- DATA PROVIDED
(** Changes of [sl] at one processor. *)
Lemma omap_split {X Y} (f : X → option Y) (l : list X) c o :
  l !! c = Some o →
  ∃ r, omap f l ≡ₚ option_list (f o) ++ r ∧ ∀ o', omap f (<[c := o']> l) ≡ₚ option_list (f o') ++ r.
Proof.
  intros Hc. exists (omap f (take c l) ++ omap f (drop (S c) l)).
  assert (Hg : ∀ o', omap f (take c l ++ o' :: drop (S c) l) ≡ₚ option_list (f o') ++ omap f (take c l) ++ omap f (drop (S c) l)).
  { intros o'. rewrite omap_app. cbn. destruct (f o'); cbn; [by rewrite <- Permutation_middle|done]. }
  split.
  - rewrite <- Hg. by rewrite take_drop_middle.
  - intros o'. rewrite <- Hg. rewrite insert_take_drop by (by eapply lookup_lt_Some). done.
Qed.
Lemma idle_of_switch sl c t i n : sl !! c = Some (Some (t, i)) → ∀ j, j ∈ idle_of (<[c := Some (n, i)]> sl) ↔ j ∈ idle_of sl.
Proof. intros Hc j. unfold idle_of. destruct (omap_split (fmap snd) sl c _ Hc) as (r & Hp & Hi). rewrite Hp, (Hi (Some (n, i))). done. Qed.
Lemma idle_of_nodup sl c t i n : sl !! c = Some (Some (t, i)) → NoDup (idle_of sl) → NoDup (idle_of (<[c := Some (n, i)]> sl)).
Proof.
  intros Hc. unfold idle_of. destruct (omap_split (fmap snd) sl c _ Hc) as (r & Hp & Hi). by rewrite Hp, (Hi (Some (n, i))).
Qed.
Lemma idle_of_inj sl c c' t t' i : NoDup (idle_of sl) → sl !! c = Some (Some (t, i)) → sl !! c' = Some (Some (t', i)) → c' = c.
Proof.
  intros Hnd Hc Hc'. destruct (decide (c' = c)) as [|Hne]; [done|]. exfalso. unfold idle_of in Hnd.
  destruct (omap_split (fmap snd) sl c _ Hc) as (r & Hp & Hi). rewrite Hp in Hnd. cbn in Hnd. apply NoDup_cons in Hnd as [Hni _].
  apply Hni. pose proof (Hi None) as Hi0. cbn in Hi0. rewrite <- Hi0. apply list_elem_of_omap. exists (Some (t', i)). split; [|done].
  apply list_elem_of_lookup. exists c'. by rewrite list_lookup_insert_ne.
Qed.
Lemma cur_of_switch sl c t i n :
  sl !! c = Some (Some (t, i)) → NoDup (cur_of sl) → n = t ∨ n ∉ cur_of sl →
  NoDup (cur_of (<[c := Some (n, i)]> sl)) ∧ ∀ u, u ∈ cur_of (<[c := Some (n, i)]> sl) ↔ u = n ∨ (u ∈ cur_of sl ∧ u ≠ t).
Proof.
  intros Hc Hnd Hn. unfold cur_of in *. destruct (omap_split (fmap fst) sl c _ Hc) as (r & Hp & Hi).
  rewrite Hp in Hnd. cbn in Hnd. apply NoDup_cons in Hnd as [Htr Hr]. split.
  - rewrite (Hi (Some (n, i))). cbn. apply NoDup_cons. split; [|done]. destruct Hn as [->|Hn]; [done|]. rewrite Hp in Hn. set_solver.
  - intros u. rewrite (Hi (Some (n, i))), Hp. cbn. set_solver.
Qed.
Lemma cur_of_lookup sl c t i : sl !! c = Some (Some (t, i)) → t ∈ cur_of sl ∧ i ∈ idle_of sl.
Proof.
  intros Hc. unfold cur_of, idle_of. rewrite !list_elem_of_omap. split; (eexists; split; [by eapply list_elem_of_lookup_2|done]).
Qed.

(** ** Reaping *)

Lemma ainv_reap x smp sl A st' :
  AInv x None smp sl A → stacks_ok (mk_asched (without (a_dl A) (a_th A)) (a_qs A) [] st' (a_pr A)) →
  NoDup (linked A) →
  AInv x None smp sl (mk_asched (without (a_dl A) (a_th A)) (a_qs A) [] st' (a_pr A)).
Proof.
  intros HI Hst Hnd. unfold linked in Hnd. apply NoDup_app in Hnd as (_ & Hdis & _).
  assert (Hw : ∀ t y, without (a_dl A) (a_th A) !! t = Some y ↔ a_th A !! t = Some y ∧ t ∉ a_dl A)
    by (intros t y; unfold without; rewrite map_lookup_filter_Some; done).
  assert (Hlive : ∀ t y, a_th A !! t = Some y → y.1.1 ≠ THREAD_DEAD ∨ y.1.2 ≠ None ∨ t ∈ cur_of sl → without (a_dl A) (a_th A) !! t = Some y).
  { intros t y Hy Hne. apply Hw. split; [done|]. intros Hd. destruct (inv_d _ _ _ _ _ HI t Hd) as [(b & Hb) Hc]. simplify_eq. naive_solver. }
  split; cbn.
  - intros t Ht. destruct (inv_q _ _ _ _ _ HI t Ht) as [(p & b & Hb) ?]. split; [|done]. exists p, b. apply Hlive; [done|by left].
  - intros t p b [Ht _]%Hw. by eapply inv_r.
  - set_solver.
  - intros t Ht. destruct (inv_c _ _ _ _ _ HI t Ht) as (st & p & b & Hb & ? & ?). exists st, p, b. split_and!; [|done..]. apply Hlive; auto.
  - intros t p b [Ht _]%Hw. by eapply inv_u.
  - intros i Hi. destruct (inv_i _ _ _ _ _ HI i Hi) as (st & b & Hb & Hs). exists st, b. split; [|done]. apply Hlive; [done|]. left. cbn. naive_solver.
  - apply HI.
  - apply HI.
  - apply HI.
  - done.
  - intros t st p b [Ht _]%Hw. by eapply inv_p.
  - intros p pr t Hp He Hm. destruct (inv_e _ _ _ _ _ HI p pr t Hp He Hm) as (st & b & Hb). exists st, b. apply Hlive; [done|]. right. by left.
  - apply HI.
  - apply HI.
  - done.
Qed.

- ASSIGNMENT
Select and copy every line of the material that holds the string "assert".

- TASK RESPONSE
  assert (Hg : ∀ o', omap f (take c l ++ o' :: drop (S c) l) ≡ₚ option_list (f o') ++ omap f (take c l) ++ omap f (drop (S c) l)).
  assert (Hw : ∀ t y, without (a_dl A) (a_th A) !! t = Some y ↔ a_th A !! t = Some y ∧ t ∉ a_dl A)
  assert (Hlive : ∀ t y, a_th A !! t = Some y → y.1.1 ≠ THREAD_DEAD ∨ y.1.2 ≠ None ∨ t ∈ cur_of sl → without (a_dl A) (a_th A) !! t = Some y).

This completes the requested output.